Abbildung 2. Newsletter-Prognose vom 3. Juni im Vergleich zur tatsächlichen Marktleistung bis zum 5. Juni

Bei drei niedrigeren Wellen blieb es ungewiss, ob sich eine vierte Welle nach oben und eine fünfte Welle nach unten entwickeln würde. Egal, “Nach drei niedrigeren Wellen müssen Sie immer mit mindestens drei wieder steigenden Wellen rechnen.“ Der Index bescherte uns drei Aufwärtswellen, mit einem Aufwärtstag am 8. Juni und einer Umkehr am 9. Juni, wodurch fünf (orangefarbene) Abwärtswellen abgeschlossen wurden: siehe Abbildung 1.

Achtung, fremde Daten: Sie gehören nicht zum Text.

(** *** Staging keeps what is staged *)

Lemma run_stage_keeps a w t op p w' :
  Inv a w t → run_stage (Some a) op w = Ok (p, w') →
  ∃ t', Inv a w' t' ∧
    (∀ i q, pstates t !! i = Some (Some q) → pstates t' !! i = Some (Some q)) ∧
    (∀ i q, cstates t !! i = Some (Some q) → cstates t' !! i = Some (Some q)).
Proof.
  intros I. pose proof (inv_txn _ _ _ I) as Ht. destruct op as [j|j]; simpl.
  - pose proof (inv_planes _ _ _ I) as T.
    destruct (pstates t !! j) as [[q|]|] eqn:Hq.
    + rewrite (get_plane_state_hit w a t j q Ht Hq). intros [= <- <-]. eauto.
    + assert (j < dev_num_plane w)%nat as Hj.
      { rewrite <- (ti_slot_len _ _ _ _ _ T). by eapply lookup_lt_Some. }
      destruct (Inv_live_plane a w t j I Hj) as (pl & l & live & Hpl & Hl & Hlive).
      destruct (decide (head (kmalloc_script w) = Some false)) as [E|E].
      * destruct (kmalloc_script w) as [|[] s] eqn:E'; try done.
        by rewrite (get_plane_state_oom w a t j pl l live s).
      * rewrite (get_plane_state_miss w a t j pl l live); try done.
        2:{ apply lookup_lt_is_Some_2. by rewrite (ti_mark_len _ _ _ _ _ T). }
        intros [= <- <-]. eexists. split; [by apply Inv_staged_plane|].
        split; [|done]. intros i q Hi. simpl.
        rewrite list_lookup_insert_ne; [done | congruence].
    + unfold drm_atomic_helper_get_plane_state. unfold_ops. by rewrite Ht, Hq.
  - pose proof (inv_crtcs _ _ _ I) as T.
    destruct (cstates t !! j) as [[q|]|] eqn:Hq.
    + rewrite (get_crtc_state_hit w a t j q Ht Hq). intros [= <- <-]. eauto.
    + assert (j < dev_num_crtc w)%nat as Hj.
      { rewrite <- (ti_slot_len _ _ _ _ _ T). by eapply lookup_lt_Some. }
      destruct (Inv_live_crtc a w t j I Hj) as (pl & l & live & Hpl & Hl & Hlive).
      destruct (decide (head (kmalloc_script w) = Some false)) as [E|E].
      * destruct (kmalloc_script w) as [|[] s] eqn:E'; try done.
        by rewrite (get_crtc_state_oom w a t j pl l live s).
      * rewrite (get_crtc_state_miss w a t j pl l live); try done.
        2:{ apply lookup_lt_is_Some_2. by rewrite (ti_mark_len _ _ _ _ _ T). }
        intros [= <- <-]. eexists. split; [by apply Inv_staged_crtc|].
        split; [done|]. intros i q Hi. simpl.
        rewrite list_lookup_insert_ne; [done | congruence].
    + unfold drm_atomic_helper_get_crtc_state. unfold_ops. by rewrite Ht, Hq.
Qed.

Mit fünf (orangefarbenen) Wellen tiefer in den Büchern wurde unser Leben wieder einfacher, da wir aus dem EWP wissen, dass mit einem Drei-Wellen-Absprung – grau Wb/ii – gerechnet werden muss, gefolgt von einem weiteren Schritt nach unten: grau Wc/iii. Im Newsletter vom 9. Juni (siehe Abbildung 3 unten) wurde daher ein mehrtägiger ABC-Korrektursprung mit diesen genauen Zielen erwartet:
→ (Orange) Wa auf 7.380-7.430 $ (erreichte am Mittwoch 7.396 $)
→ (Orange) Wb auf 7.300 $ +/-25 (erreichte am Donnerstag 7.257 $)
→ (Orange) Wc strebt 7.465-7.530 $ an (hat bisher 7.456 $ erreicht; heutiges Hoch)
Bisher entfaltete sich der lehrbuchmäßige dreiwellige Korrekturaufschwung genau in den von uns skizzierten Zonen. Auch das ist drei für drei.
Abbildung 2. Newsletter-Prognose vom 9. Juni im Vergleich zur tatsächlichen Marktleistung bis zum 12. Juni

Der Punkt ist, dass uns das EWP bei richtiger Anwendung ermöglicht, um mehrere Ecken gleichzeitig zu blicken, was eine bemerkenswerte Weitsicht und einen klaren Vorteil bietet. Darüber hinaus beweist das EWP, dass die Finanzmärkte vorhersehbare Muster aufweisen, sodass wir mit größerem Vertrauen daran teilnehmen können. Zwar wird es immer Phasen der Unsicherheit geben, wie zum Beispiel „Würde sich eine 4. Welle nach oben und eine 5. Welle nach unten entwickeln?„Frage: Sobald wir fünf Wellen tiefer sind, sind die nächsten Bewegungen sehr vorhersehbar und mit unheimlicher Präzision.
Natürlich wird es Zeiten geben, in denen ein Analyst falsch liegt, aber die Erwartung von Perfektion in einer unvollkommenen Welt ist ein Rezept für eine (Portfolio-)Katastrophe. Eine Kurskorrektur erfolgt jedoch einfach durch eine Neubewertung der Preisentwicklung. Wenn der Index genau definierten EWP-Mustern folgt, wie es derzeit der Fall ist, sind die nächsten Bewegungen von groß nach klein relativ einfach und verschaffen den Marktteilnehmern einen Vorteil und eine Fülle von Einstiegs- und Ausstiegsniveaus mit geringem Risiko und hohem Ertrag, d. h. den Zielzonen.